TASK TO CARRY OUT: Scan the listing below. Return every line containing the string "eventLoopStartTime".

GIVEN RECORDS:
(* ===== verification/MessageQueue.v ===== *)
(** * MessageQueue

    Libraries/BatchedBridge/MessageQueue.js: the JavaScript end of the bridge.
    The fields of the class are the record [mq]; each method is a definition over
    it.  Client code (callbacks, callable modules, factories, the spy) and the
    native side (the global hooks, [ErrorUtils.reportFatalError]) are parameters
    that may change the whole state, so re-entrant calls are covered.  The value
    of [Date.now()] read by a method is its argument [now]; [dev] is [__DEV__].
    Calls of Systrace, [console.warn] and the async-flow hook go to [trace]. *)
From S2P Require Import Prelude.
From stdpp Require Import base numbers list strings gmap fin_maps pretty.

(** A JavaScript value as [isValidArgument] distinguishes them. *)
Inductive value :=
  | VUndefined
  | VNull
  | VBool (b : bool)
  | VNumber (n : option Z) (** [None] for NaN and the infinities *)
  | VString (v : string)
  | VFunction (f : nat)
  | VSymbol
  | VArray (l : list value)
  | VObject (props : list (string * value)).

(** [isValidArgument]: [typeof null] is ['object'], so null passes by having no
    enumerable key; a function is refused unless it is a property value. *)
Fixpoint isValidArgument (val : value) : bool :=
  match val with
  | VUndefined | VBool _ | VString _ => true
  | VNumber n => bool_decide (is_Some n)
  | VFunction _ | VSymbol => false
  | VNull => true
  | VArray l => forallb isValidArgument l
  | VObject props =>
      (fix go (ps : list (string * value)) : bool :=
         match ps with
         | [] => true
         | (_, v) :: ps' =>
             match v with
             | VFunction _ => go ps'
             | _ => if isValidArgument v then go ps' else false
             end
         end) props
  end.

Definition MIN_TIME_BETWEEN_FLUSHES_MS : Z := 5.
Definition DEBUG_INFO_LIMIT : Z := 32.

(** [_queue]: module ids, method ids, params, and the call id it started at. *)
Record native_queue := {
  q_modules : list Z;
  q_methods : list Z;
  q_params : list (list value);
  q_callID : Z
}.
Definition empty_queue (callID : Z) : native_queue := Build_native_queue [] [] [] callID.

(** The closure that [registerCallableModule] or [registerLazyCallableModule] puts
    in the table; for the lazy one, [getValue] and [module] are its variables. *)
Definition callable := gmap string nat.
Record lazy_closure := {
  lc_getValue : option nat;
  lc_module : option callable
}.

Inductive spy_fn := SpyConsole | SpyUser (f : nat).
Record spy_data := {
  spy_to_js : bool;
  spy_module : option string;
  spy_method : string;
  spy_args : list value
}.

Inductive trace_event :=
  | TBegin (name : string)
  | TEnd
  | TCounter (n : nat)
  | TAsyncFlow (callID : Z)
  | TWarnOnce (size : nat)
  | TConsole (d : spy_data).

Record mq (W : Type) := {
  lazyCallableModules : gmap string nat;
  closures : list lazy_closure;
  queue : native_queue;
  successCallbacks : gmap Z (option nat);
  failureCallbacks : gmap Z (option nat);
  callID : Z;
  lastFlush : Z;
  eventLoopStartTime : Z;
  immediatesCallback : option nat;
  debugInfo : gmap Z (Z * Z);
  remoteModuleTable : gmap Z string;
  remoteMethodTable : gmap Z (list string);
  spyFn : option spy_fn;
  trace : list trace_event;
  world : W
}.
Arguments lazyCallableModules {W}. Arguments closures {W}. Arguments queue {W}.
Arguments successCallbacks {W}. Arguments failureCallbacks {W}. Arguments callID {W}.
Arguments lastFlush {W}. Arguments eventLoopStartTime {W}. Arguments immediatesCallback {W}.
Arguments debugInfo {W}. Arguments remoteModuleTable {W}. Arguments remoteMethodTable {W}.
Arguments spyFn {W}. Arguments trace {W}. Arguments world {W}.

ANSWER BOX:
  eventLoopStartTime : Z;
Arguments lastFlush {W}. Arguments eventLoopStartTime {W}. Arguments immediatesCallback {W}.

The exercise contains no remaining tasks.